Welfare spending increased by 60% under the previous Government but this did not produce the intended result of helping individuals to return to work. If we can get more people in work, some of them will receive salary progressions and improve their standards of living. In the years 1997 to 2010, when average earnings increased by 30%, tax credit spending increased by 340%. One of the aims of this Bill is to tackle the lack of aspiration and ambition among a number of those who have been trapped in poverty. I believe that the 1% uprating stipulated in Clauses 1 and 2 will improve incentives to work.
It is true that the welfare debate has been described in overly simplistic terms in certain quarters. However, it is a fact that a culture of dependency exists in some areas. Previous Governments have tried to tackle this issue with the best of intentions but the complexity and scope of the problem has often meant that past strategies have not been successful in addressing the matter. Children and young people who live in households where adults do not engage in any form of employment are not only the most deprived in our society but are most likely to follow this path once they leave full-time compulsory education. This generational cycle of worklessness is a key factor in the rising levels of welfare dependency and poverty in our communities.
I am sure that all noble Lords will agree that work gives people pride and confidence. Unemployment sometimes creates depression and has an adverse affect on people. Work is good for people’s mental health, their physical health and their general well-being. These benefits have been demonstrated repeatedly. Dependency is not liberating; it constrains people and prevents them achieving their ambitions.
Baroness Hollis of Heigham: I am grateful to the noble Lord for giving way for a moment. Would he not agree that, on the contrary, what welfare benefits such as tax credits have done, and what universal credit proposes to do, is to make work pay and thus get people back into the labour market, exactly as he wishes?

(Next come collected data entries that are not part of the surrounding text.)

(** * Icon set generator ([Scripts/generate-icon.py])

    A shallow embedding of the script that renders an upside-down triangle
    as SVG text at seven sizes and writes the texts into an iconset
    directory, followed by the properties of its output.

    The script computes with Python integers and Python floats and formats
    both into text, so the embedding has three layers:
    - [PyFloat]: binary64 arithmetic (on [spec_float], the executable
      IEEE 754 model of the Standard Library), the conversions from [int]
      and the text a float is printed as;
    - [PyStr]: [str] of an integer and [str.format] with keyword fields;
    - [Script]: the file system, the exception-and-state monad the script
      body runs in, and the script itself. *)

From Stdlib Require Import ZArith String Ascii Bool Lia.
From Stdlib Require Import SpecFloat DecimalString DecimalZ DecimalPos.
From stdpp Require Import gmap strings list fin_maps.

Open Scope Z_scope.

(** ** Exceptions and results *)

(** The exceptions the modelled fragment can raise. *)
Inductive exn : Type :=
| ZeroDivisionError
| OverflowError
| KeyError (key : string)
| ValueError
| IndexError
| OSError.

(** A computation either returns a value or raises. *)
Inductive result (A : Type) : Type :=
| Returns (a : A)
| Raises (e : exn).
Arguments Returns {A} a.
Arguments Raises {A} e.

Definition rbind {A B} (r : result A) (k : A -> result B) : result B :=
  match r with
  | Returns a => k a
  | Raises e => Raises e
  end.

Definition rmap {A B} (f : A -> B) (r : result A) : result B :=
  rbind r (fun a => Returns (f a)).

(** ** Python floats *)

Module PyFloat.

(** [float] is IEEE 754 binary64. *)
Definition prec : Z := 53.
Definition emax : Z := 1024.

Definition is_finite (x : spec_float) : bool :=
  match x with
  | S754_zero _ | S754_finite _ _ _ => true
  | S754_infinity _ | S754_nan => false
  end.

(** Structural equality; on the canonical values the operations return
    it is equality of floats with -0.0 and 0.0 kept apart. *)
Definition same (x y : spec_float) : bool :=
  match x, y with
  | S754_zero s, S754_zero t => Bool.eqb s t
  | S754_infinity s, S754_infinity t => Bool.eqb s t
  | S754_nan, S754_nan => true
  | S754_finite s m e, S754_finite t n f =>
      Bool.eqb s t && Pos.eqb m n && Z.eqb e f
  | _, _ => false
  end.

(** An integer as an unrounded mantissa with exponent 0. *)
Definition exact (z : Z) : spec_float :=
  match z with
  | Z0 => S754_zero false
  | Zpos p => S754_finite false p 0
  | Zneg p => S754_finite true p 0
  end.

(** [float(z)] as used when an [int] meets a [float] operand: the
    nearest binary64, ties to even; too large an integer raises. *)
Definition of_int (z : Z) : result spec_float :=
  let f := binary_normalize prec emax z 0 false in
  if is_finite f then Returns f else Raises OverflowError.

(** [a / b] on two [int]s: the correctly rounded quotient. *)
Definition int_truediv (a b : Z) : result spec_float :=
  if b =? 0 then Raises ZeroDivisionError
  else
    let q := SFdiv prec emax (exact a) (exact b) in
    if is_finite q then Returns q else Raises OverflowError.

(** [x * y] on two floats. *)
Definition mul (x y : spec_float) : spec_float := SFmul prec emax x y.

(** [z * y] with [z] an [int] and [y] a float. *)
Definition int_mul (z : Z) (y : spec_float) : result spec_float :=
  rmap (fun x => mul x y) (of_int z).

(** The value of a decimal literal or decimal text [d * 10^q] with
    [0 <= d]: the nearest binary64. *)
Definition of_decimal (d q : Z) : spec_float :=
  if 0 <=? q then binary_normalize prec emax (d * 10 ^ q) 0 false
  else SFdiv prec emax (exact d) (exact (10 ^ (- q))).

(** *** Printing

    [repr] of a finite nonzero float is the shortest string of decimal
    digits that reads back as the same float, the nearest to the float's
    exact value when several of that length do. *)

(** Number of decimal digits of [n >= 1]. *)
Fixpoint ndigits10_fuel (fuel : nat) (n : Z) : Z :=
  match fuel with
  | O => 1
  | S fuel' => if n <? 10 then 1 else 1 + ndigits10_fuel fuel' (n / 10)
  end.

Definition ndigits10 (n : Z) : Z :=
  ndigits10_fuel (Z.to_nat (Z.log2 n)) n.

(** The least exponent from [j] on with [den <= num * 10^j]. *)
Fixpoint lead_scale (fuel : nat) (num den j : Z) : Z :=
  match fuel with
  | O => j
  | S fuel' =>
      if den <=? num * 10 ^ j then j else lead_scale fuel' num den (j + 1)
  end.

(** The position [k] of the decimal point of [num/den > 0]:
    [10^(k-1) <= num/den < 10^k]. *)
Definition decimal_point (num den : Z) : Z :=
  if den <=? num then ndigits10 (num / den)
  else 1 - lead_scale (Z.to_nat (Z.log2 den) + 1) num den 1.

(** The [n]-digit decimals next to [num/den], kept when they read back as
    [x]; of two that do, the nearer one, the even one on a tie. Returns
    [(d, q)] for the decimal [d * 10^q]. *)
Definition round_trip_at (x : spec_float) (num den k n : Z)
  : option (Z * Z) :=
  let q := k - n in
  let N := if 0 <=? q then num else num * 10 ^ (- q) in
  let D := if 0 <=? q then den * 10 ^ q else den in
  let lo := N / D in
  let r := N mod D in
  let hi := lo + 1 in
  let lo_ok := (0 <? lo) && same (of_decimal lo q) x in
  let hi_ok := negb (r =? 0) && same (of_decimal hi q) x in
  match lo_ok, hi_ok with
  | true, true =>
      match 2 * r ?= D with
      | Lt => Some (lo, q)
      | Gt => Some (hi, q)
      | Eq => Some (if Z.even lo then lo else hi, q)
      end
  | true, false => Some (lo, q)
  | false, true => Some (hi, q)
  | false, false => None
  end.

(** Try 1, 2, ... digits; 17 always suffice for binary64. *)
Fixpoint shortest_from (fuel : nat) (x : spec_float) (num den k n : Z)
  : Z * Z :=
  match fuel with
  | O => (num / den, 0)
  | S fuel' =>
      match round_trip_at x num den k n with
      | Some dq => dq
      | None => shortest_from fuel' x num den k (n + 1)
      end
  end.

(** Drop trailing zero digits of [d * 10^q]. *)
Fixpoint strip_zeros (fuel : nat) (d q : Z) : Z * Z :=
  match fuel with
  | O => (d, q)
  | S fuel' =>
      if (d mod 10 =? 0) && (0 <? d) then strip_zeros fuel' (d / 10) (q + 1)
      else (d, q)
  end.

(** Digits and decimal-point position of the shortest decimal of the
    positive float [m * 2^e]. *)
Definition shortest (m : positive) (e : Z) : Z * Z :=
  let num := if 0 <=? e then Zpos m * 2 ^ e else Zpos m in
  let den := if 0 <=? e then 1 else 2 ^ (- e) in
  let k := decimal_point num den in
  let '(d, q) := shortest_from 17 (S754_finite false m e) num den k 1 in
  let '(d', q') := strip_zeros 17 d q in
  (d', q' + ndigits10 d').

End PyFloat.

(** ** Python text *)

Module PyStr.

(** Decimal digits of [n >= 0]. *)
Definition digits (n : Z) : string :=
  NilZero.string_of_uint (N.to_uint (Z.to_N n)).

(** [str(z)] for an [int]. *)
Definition of_int (z : Z) : string := NilZero.string_of_int (Z.to_int z).

Fixpoint zeros (n : nat) : string :=
  match n with
  | O => EmptyString
  | S n' => String "0" (zeros n')
  end.

(** [repr] of the positive finite float [m * 2^e]: fixed notation when
    the decimal point falls in [-3 .. 16], with [.0] after an integer,
    and exponent notation with at least two exponent digits otherwise. *)
Definition repr_finite (m : positive) (e : Z) : string :=
  let '(d, decpt) := PyFloat.shortest m e in
  let ds := digits d in
  let nd := Z.of_nat (String.length ds) in
  if (decpt <=? -4) || (16 <? decpt) then
    let ex := decpt - 1 in
    let mant :=
      match ds with
      | String c EmptyString => ds
      | String c rest => String c ("." +:+ rest)
      | EmptyString => ds
      end in
    let exd := digits (Z.abs ex) in
    mant +:+ "e" +:+ (if ex <? 0 then "-" else "+")
         +:+ (if Z.abs ex <? 10 then "0" +:+ exd else exd)
  else if decpt <=? 0 then
    "0." +:+ zeros (Z.to_nat (- decpt)) +:+ ds
  else if nd <=? decpt then
    ds +:+ zeros (Z.to_nat (decpt - nd)) +:+ ".0"
  else
    substring 0 (Z.to_nat decpt) ds +:+ "."
      +:+ substring (Z.to_nat decpt) (Z.to_nat (nd - decpt)) ds.

(** [repr(x)], which is also [str(x)] and [format(x, '')]. *)
Definition of_float (x : spec_float) : string :=
  match x with
  | S754_zero s => if s then "-0.0" else "0.0"
  | S754_infinity s => if s then "-inf" else "inf"
  | S754_nan => "nan"
  | S754_finite s m e => (if s then "-" else "") +:+ repr_finite m e
  end.

(** The values the script formats. *)
Inductive value : Type :=
| VInt (z : Z)
| VFloat (x : spec_float).

Definition str (v : value) : string :=
  match v with
  | VInt z => of_int z
  | VFloat x => of_float x
  end.

Fixpoint lookup_kw (kw : list (string * value)) (name : string)
  : option value :=
  match kw with
  | [] => None
  | (k, v) :: kw' => if String.eqb k name then Some v else lookup_kw kw' name
  end.

(** A replacement field [{name}] filled from the keyword arguments. An
    empty name asks for a positional argument, and [format] is called
    with none. *)
Definition fill (kw : list (string * value)) (name : string)
  : result string :=
  match name with
  | EmptyString => Raises IndexError
  | _ =>
      match lookup_kw kw name with
      | Some v => Returns (str v)
      | None => Raises (KeyError name)
      end
  end.

(** [template.format] with keyword arguments [kw], for templates whose
    fields are plain keyword names: literal text is copied, [{{] and [}}]
    stand for one brace, [{name}] is replaced by [str] of the argument.
    [field] is [None] while reading literal text and holds the name read so
    far inside a replacement field. *)
Fixpoint format_from (field : option string) (t : string)
                     (kw : list (string * value)) : result string :=
  match field, t with
  | None, EmptyString => Returns EmptyString
  | None, String "{" (String "{" t') =>
      rmap (String "{") (format_from None t' kw)
  | None, String "{" t' => format_from (Some EmptyString) t' kw
  | None, String "}" (String "}" t') =>
      rmap (String "}") (format_from None t' kw)
  | None, String "}" _ => Raises ValueError
  | None, String c t' => rmap (String c) (format_from None t' kw)
  | Some _, EmptyString => Raises ValueError
  | Some name, String "}" t' =>
      rbind (fill kw name) (fun s =>
      rmap (String.append s) (format_from None t' kw))
  | Some name, String c t' =>
      format_from (Some (name +:+ String c EmptyString)) t' kw
  end.

Definition format (t : string) (kw : list (string * value))
  : result string :=
  format_from None t kw.

End PyStr.

(** ** The script *)

Module Script.
Import PyStr.

(** *** File system and process state *)

(** An absolute path, as its components below the file system root. *)
Definition path : Type := list string.

(** [p.parent]; the root is its own parent. *)
Definition parent (p : path) : path := removelast p.

(** [p / name] for a single component [name]. *)
Definition join (p : path) (name : string) : path := p ++ [name].

(** [str(p)]. *)
Definition path_text (p : path) : string :=
  match p with
  | [] => "/"
  | _ => String.concat "" (map (String.append "/") p)
  end.

(** [p] and the directories above it. *)
Fixpoint prefixes (p : path) : list path :=
  match p with
  | [] => [[]]
  | c :: p' => [] :: map (cons c) (prefixes p')
  end.

(** The system calls the script makes: [mkdir(parents=True,
    exist_ok=True)], [open(p, 'w')] and [f.write(text)] on the file
    opened at [p]. *)
Inductive io_op : Type :=
| Mkdir (p : path)
| Open (p : path)
| Write (p : path) (text : string).

(** Directories, file contents, the lines printed so far, and the system
    calls attempted so far with whether each succeeded. *)
Record world : Type := World {
  dirs : gset path;
  files : gmap path string;
  stdout : list string;
  trace : list (io_op * bool)
}.

Definition empty_world : world := World ∅ ∅ [] [].

(** What a successful call does to the file system: [Mkdir] creates the
    directory and its missing parents, [Open] creates or truncates the
    file, [Write] appends to what the file holds. *)
Definition effect_files (op : io_op) (fs : gmap path string)
  : gmap path string :=
  match op with
  | Mkdir _ => fs
  | Open p => <[p := EmptyString]> fs
  | Write p text => <[p := default EmptyString (fs !! p) +:+ text]> fs
  end.
Lemma main_processPixelFormatMatch_eq (m : list string) (pf : string) :
  main.processPixelFormatMatch m pf main.pixelFormatExp
  = media.processPixelFormatMatch m pf media.pixelFormatExp.
Proof. reflexivity. Qed.

(** On a line the catalog pattern matches, [processPixelFormatMatch]
    decides by the name alone: when the name is the queried one it
    returns a depth from 0 to the largest [int] and no error, otherwise
    -1 and "pixel format not found".  Its three other errors (no bit
    depth, no component count, a component count that is no number)
    never occur. *)
Lemma processPixelFormatMatch_matched :
  forall (line pixelFormat : string),
    let m := regexp.FindStringSubmatch media.pixelFormatExp line in
    let r := media.processPixelFormatMatch m pixelFormat media.pixelFormatExp in
    m <> [] ->
    (nth 1 m "" = pixelFormat /\ snd r = None /\ (0 <= fst r <= MaxInt)%Z)
    \/ (nth 1 m "" <> pixelFormat
        /\ r = ((-1)%Z, Some (fmt_Errorf "pixel format %s not found"
                                [arg_string pixelFormat]))).
Proof.
  intros line pf m r Hm. subst r.
  destruct (pattern_match_shape line Hm)
    as (whole & name & a & bpp & b & depth & E & Ha & Hb).
  subst m. rewrite E. cbn [nth].
  unfold media.processPixelFormatMatch.
  cbn [regexp.SubexpNames media.pixelFormatExp media.collectSubexp Nat.eqb negb
       andb nth map_set].
  replace (map_get _ "name") with name by reflexivity.
  destruct (String.eqb_spec name pf) as [->|Hne]; [left | right; auto].
  split; [reflexivity|].
  replace (map_lookup _ "bit_depth") with (Some (String b depth)) by reflexivity.
  replace (map_lookup _ "nb_components") with (Some (String a ""))
    by reflexivity.
  rewrite (Atoi_digit a Ha).
  destruct (strconv.digit_val a >? 1)%Z.
  - destruct (hd_Split_digit b depth Hb) as [t' ->].
    pose proof (Atoi_starts_digit b t' Hb).
    destruct (strconv.Atoi (String b t')). auto.
  - pose proof (Atoi_starts_digit b depth Hb).
    destruct (strconv.Atoi (String b depth)). auto.
Qed.
(** X19.  [LoadFiles] compiles at most one package, writes nothing to
    the standard error and calls [SaveWithGopMod] at most once, after
    the compile.  Without a compile it returns no package and an error;
    after a compile it returns the package of the compile, and an error
    exactly when the compile returned one: reconciliation never clears
    an error. *)
Theorem LoadFiles_shape (dir : string) (files : list string)
    (conf : option Config) (st : State) :
  let r := LoadFiles dir files conf st in
  exists evs, trace r.2 = trace st ++ evs /\
    ((evs = [] /\ forall o e, r.1 = Ret (o, e) -> o = None /\ is_Some e) \/
     (exists pkg res rest,
        evs = EvNewPackage pkg res :: rest /\
        (rest = [] \/ exists flags x, rest = [EvSaveWithGopMod flags x]) /\
        forall o e, r.1 = Ret (o, e) ->
          o = res.1 /\ (is_Some e <-> is_Some res.2))).
Proof.
  cbv zeta. rewrite LoadFiles_staged. cbv zeta.
  set (cf := default new_Config conf).
  assert (forall e : error, exists evs : list Event,
            trace (Ret (None : option gox.Package, Some e), st).2 = trace st ++ evs /\
            ((evs = [] /\
              forall o e0, (Ret (None : option gox.Package, Some e), st).1 =
                           Ret (o, e0) -> o = None /\ is_Some e0) \/
             (exists pkg res rest,
                evs = EvNewPackage pkg res :: rest /\
                (rest = [] \/ exists flags x, rest = [EvSaveWithGopMod flags x]) /\
                forall o e0, (Ret (None : option gox.Package, Some e), st).1 =
                             Ret (o, e0) ->
                  o = res.1 /\ (is_Some e0 <-> is_Some res.2)))) as Hquiet.
  { intros e. exists []. rewrite app_nil_r. split; [done|]. left. split; [done|].
    intros o e0 [= <- <-]. eauto. }
  assert (forall m, exists evs : list Event,
            trace (LoadFiles_parsed files cf m st).2 = trace st ++ evs /\
            ((evs = [] /\
              forall o e0, (LoadFiles_parsed files cf m st).1 = Ret (o, e0) ->
                           o = None /\ is_Some e0) \/
             (exists pkg res rest,
                evs = EvNewPackage pkg res :: rest /\
                (rest = [] \/ exists flags x, rest = [EvSaveWithGopMod flags x]) /\
                forall o e0, (LoadFiles_parsed files cf m st).1 = Ret (o, e0) ->
                  o = res.1 /\ (is_Some e0 <-> is_Some res.2)))) as Hparsed.
  { intros m. unfold LoadFiles_parsed. cbv zeta.
    set (parsed := parser_ParseEntries (default [] (Fset cf)) files
                     (parserConf_of cf m)).
    destruct (parser.err parsed); [apply Hquiet|].
    destruct (parser.pkgs parsed) as [|[name pkg] [|np pkgs]]; try apply Hquiet.
    rewrite bind_run, NewPackage_run.
    set (res := cl_NewPackage "" pkg (clConf_of cf m (parser.fset parsed))).
    rewrite bind_run.
    assert (exists x, LoadFiles_reconcile cf pkg (parser.fset parsed) res.2
                        (after st [EvNewPackage pkg res]) =
                      (x, after st [EvNewPackage pkg res]) /\
              forall e', x = Ret e' -> (is_Some e' <-> is_Some res.2)) as (x & -> & Hx).
    { unfold LoadFiles_reconcile. destruct (res.2) as [e|].
      - destruct (IgnoreNotatedError cf).
        + rewrite bind_run. unfold lift.
          destruct (ignNotatedErrs e pkg (parser.fset parsed)) as [e'|msg];
            eexists; (split; [done|]); [|done].
          intros ? [= <-]. split; eauto.
        + eexists. split; [done|]. intros ? [= <-]. split; eauto.
      - eexists. split; [done|]. by intros ? [= <-]. }
    destruct x as [e'|msg].
    2:{ exists [EvNewPackage pkg res]. split; [done|]. right.
        exists pkg, res, []. split; [done|]. split; [by left | done]. }
    rewrite bind_run. destruct (res.1) as [o|] eqn:Eo.
    - rewrite afterLoad_Some. unfold afterLoad_state.
      destruct (String.eqb (gopmod.Path m) gopMod).
      + exists [EvNewPackage pkg res]. split; [done|]. right.
        exists pkg, res, []. split; [done|]. split; [by left|].
        intros o' e0 [= <- <-]. rewrite Eo. split; [done | by apply Hx].
      + eexists. simpl. split; [by rewrite <- app_assoc|]. right.
        exists pkg, res. eexists. split; [done|]. split.
        * destruct (_ && _); [right; by eexists _, _ | by left].
        * intros o' e0 [= <- <-]. rewrite Eo. split; [done | by apply Hx].
    - destruct (afterLoad_None m (gop_of cf) None cf
                  (after st [EvNewPackage pkg res])) as [r ->].
      destruct r as [[]|msg];
        (exists [EvNewPackage pkg res]; split; [done|]; right;
         exists pkg, res, []; split; [done|]; split; [by left|]); [|done].
      intros o' e0 [= <- <-]. rewrite Eo. split; [done | by apply Hx]. }
  destruct (Mod cf) as [m|]; [apply Hparsed|].
  destruct (LoadMod dir) as [[m|] [e|]];
    [apply Hquiet | apply Hparsed | apply Hquiet|].
  exists []. rewrite app_nil_r. split; [done|]. by left.
Qed.

(** X20.  Provided the parser files packages under their names: when
    test packages are not asked for, [LoadDir] compiles no test
    package. *)
Theorem LoadDir_no_test_compile (dir : string) (conf : option Config)
    (promptGenGo : list bool) (st : State) (evs : list Event)
    (pkg : ast.Package) (x : option gox.Package * option error) :
  keyed_by_name ->
  trace (LoadDir dir conf false promptGenGo st).2 = trace st ++ evs ->
  EvNewPackage pkg x ∈ evs -> is_test pkg = false.
Proof.
  intros Hkey Htr Hin.
  pose proof (LoadDir_resolve dir conf false promptGenGo st) as Hres.
  cbv zeta in Hres. set (cf := default new_Config conf) in *.
  destruct (resolve_Mod cf dir) as [m|].
  2:{ destruct Hres as [r Hr]. rewrite Hr in Htr. simpl in Htr.
      rewrite <- (app_nil_r (trace st)) in Htr at 1. apply app_inv_head in Htr.
      subst evs. by apply elem_of_nil in Hin. }
  rewrite Hres in Htr. unfold LoadDir_parsed in Htr. cbv zeta in Htr.
  set (parsed := parser_ParseDirEx (default [] (Fset cf)) dir (parserConf_of cf m))
    in *.
  assert (forall r : outcome Loaded, trace (r, st).2 = trace st ++ evs -> False)
    as Hquiet.
  { intros r Hr. simpl in Hr.
    rewrite <- (app_nil_r (trace st)) in Hr at 1. apply app_inv_head in Hr.
    subst evs. by apply elem_of_nil in Hin. }
  destruct (parser.err parsed); [by destruct (Hquiet _ Htr)|].
  destruct (length (parser.pkgs parsed) =? 0)%nat; [by destruct (Hquiet _ Htr)|].
  rewrite bind_run in Htr.
  destruct (LoadDir_loop_events dir cf (parser.fset parsed)
              (clConf_of cf m (parser.fset parsed)) promptGenGo
              (parser.pkgs parsed) None None st (Hkey _ _ _))
    as (evs0 & E & H1 & H4 & _).
  destruct (LoadDir_loop _ _ _ _ _ _ _ _ st) as [[l|msg] st1]; simpl in E; subst st1.
  2:{ simpl in Htr. apply app_inv_head in Htr. subst evs0. by eapply H1. }
  destruct l as [res|[o|] pt].
  - simpl in Htr. apply app_inv_head in Htr. subst evs0. by eapply H1.
  - rewrite LoadDir_tail_Finished in Htr. simpl in Htr.
    assert (match pt with Some _ => [] | None => [] end = @nil Event) as Hnil
      by (by destruct pt).
    rewrite Hnil, after_nil in Htr. unfold afterLoad_state in Htr.
    destruct (String.eqb (gopmod.Path m) gopMod).
    { simpl in Htr. apply app_inv_head in Htr. subst evs0. by eapply H1. }
    simpl in Htr. rewrite <- app_assoc in Htr. apply app_inv_head in Htr.
    subst evs. apply elem_of_app in Hin as [Hin|Hin]; [by eapply H1|].
    destruct (_ && _); [by apply list_elem_of_singleton in Hin
                       | by apply elem_of_nil in Hin].
  - simpl in Htr. apply app_inv_head in Htr. subst evs0. by eapply H1.
Qed.

End MoreExtras.

Section RoundTrip.
Context `{C : Collaborators}.

(** [LoadDir] on a directory whose first production package fails. *)
Lemma LoadDir_first_fails dir conf genTestPkg promptGenGo st m name pkg rest e x :
  let cf := default new_Config conf in
  let parsed := parser_ParseDirEx (default [] (Fset cf)) dir
                  (parserConf_of cf m) in
  let res := cl_NewPackage "" pkg (clConf_of cf m (parser.fset parsed)) in
  resolve_Mod cf dir = Some m ->
  parser.err parsed = None -> parser.pkgs parsed = (name, pkg) :: rest ->
  strings.HasSuffix name "_test" = false -> size (ast.Files pkg) <> 0%nat ->
  res.2 = Some e ->
  (if IgnoreNotatedError cf then ignNotatedErrs e pkg (parser.fset parsed)
   else Ret e) = x ->
  (LoadDir dir conf genTestPkg promptGenGo st).1 =
  match x with
  | Ret e' => Ret {| out := res.1; test := None; err := Some e' |}
  | Panic msg => Panic msg
  end.
Proof.
  intros cf parsed res Hm Herr Hpkgs Hsuf Hsize He Hrec.
  pose proof (LoadDir_resolve dir conf genTestPkg promptGenGo st) as Hres.
  cbv zeta in Hres. fold cf in Hres. rewrite Hm in Hres. rewrite Hres.
  unfold LoadDir_parsed. cbv zeta. fold parsed. rewrite Herr, Hpkgs.
  cbn [length Nat.eqb LoadDir_loop]. rewrite Hsuf.
  rewrite (proj2 (Nat.eqb_neq _ _) Hsize).
  rewrite bind_run, bind_run, prompt_run, bind_run, NewPackage_run.
  fold res. rewrite He. rewrite bind_run.
  destruct (IgnoreNotatedError cf); unfold lift; subst x.
  - by destruct (ignNotatedErrs e pkg (parser.fset parsed)).
  - done.
Qed.

(** X21.  With the module resolved and the directory parsed to a
    well-formed file set and package: when the compile of the production
    package that the loop visits first fails with an error list, then
    under [IgnoreNotatedError] the error that [LoadDir] returns is
    recognised by [IgnoreNotated] exactly when every error of the list
    is notated; without [IgnoreNotatedError] [LoadDir] returns the list
    itself, which [IgnoreNotated] does not recognise. *)
Theorem LoadDir_notated_round_trip (dir : string) (conf : option Config)
    (genTestPkg : bool) (promptGenGo : list bool) (st : State)
    (m : gopmod.Module) (name : string) (pkg : ast.Package)
    (rest : list (string * ast.Package)) (v : list error) :
  let cf := default new_Config conf in
  let parsed := parser_ParseDirEx (default [] (Fset cf)) dir
                  (parserConf_of cf m) in
  let fset := parser.fset parsed in
  let res := cl_NewPackage "" pkg (clConf_of cf m fset) in
  resolve_Mod cf dir = Some m ->
  parser.err parsed = None -> parser.pkgs parsed = (name, pkg) :: rest ->
  strings.HasSuffix name "_test" = false -> size (ast.Files pkg) <> 0%nat ->
  res.2 = Some (List v) -> wf_FileSet fset -> wf_Package pkg fset ->
  exists e',
    (LoadDir dir conf genTestPkg promptGenGo st).1 =
      Ret {| out := res.1; test := None; err := Some e' |} /\
    if IgnoreNotatedError cf
    then IgnoreNotated e' = true <-> Forall (fun e => notated e pkg fset) v
    else e' = List v /\ IgnoreNotated e' = false.
Proof.
  intros cf parsed fset res Hm Herr Hpkgs Hsuf Hsize He Hf Hp.
  pose proof (LoadDir_first_fails dir conf genTestPkg promptGenGo st m name pkg
                rest (List v) _ Hm Herr Hpkgs Hsuf Hsize He eq_refl) as Hrun.
  fold cf parsed fset res in Hrun.
  destruct (IgnoreNotatedError cf) eqn:Ei.
  - destruct (ignNotatedErrs (List v) pkg fset) as [e'|msg] eqn:Er.
    + exists e'. split; [done|].
      unfold ignNotatedErrs in Er.
      rewrite (ignNotatedErrs_loop_filter v pkg fset [] Hf Hp) in Er. simpl in Er.
      assert (filter (fun e => notatedb pkg fset e = false) v = [] <->
              Forall (fun e => notated e pkg fset) v) as Hall.
      { rewrite filter_nil_Forall.
        split; intros H; (eapply Forall_impl; [exact H|]); simpl; intros e He'.
        - apply notatedb_true; [done..|]. by destruct (notatedb pkg fset e).
        - apply notatedb_true in He'; [|done..]. by rewrite He'. }
      rewrite <- Hall.
      destruct (filter _ v) as [|y ret]; simpl in Er; injection Er as <-; done.
    + exfalso. unfold ignNotatedErrs in Er.
      rewrite (ignNotatedErrs_loop_filter v pkg fset [] Hf Hp) in Er.
      simpl in Er. by destruct (filter _ v).
  - exists (List v). done.
Qed.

Lord Sheikh: I still feel there is a culture of dependency. Obviously, we would like to get more people into work and incentives must be given to people to go to work. People have become trapped in our welfare system and they need to be freed. This Bill will make a great contribution to their liberation.
The Government deserve recognition for trying to ensure that we have a fair welfare system to support those in genuine need. Social security should be for people who find themselves out of work and are trying to get back into employment. This House recently debated the success of the Asian community who were expelled from Uganda and came to settle in this country in 1972. My family was among those people who were
expelled by General Amin and who came here. A number of these Asians came here penniless and were initially housed in Army camps. At the outset they received state benefits but they came off those benefits, and started to work and established small businesses. They have been successful and now offer employment to others, pay taxes and create wealth for the country. It is unfortunate that some people have chosen not to make a contribution to society and have opted to receive benefits as a way of life. The welfare system was created to ensure that people were not left destitute if they lost their jobs. It was viewed as a matter of support for those who were down on their luck. It is unfortunate that the original purpose of this safety net has been distorted.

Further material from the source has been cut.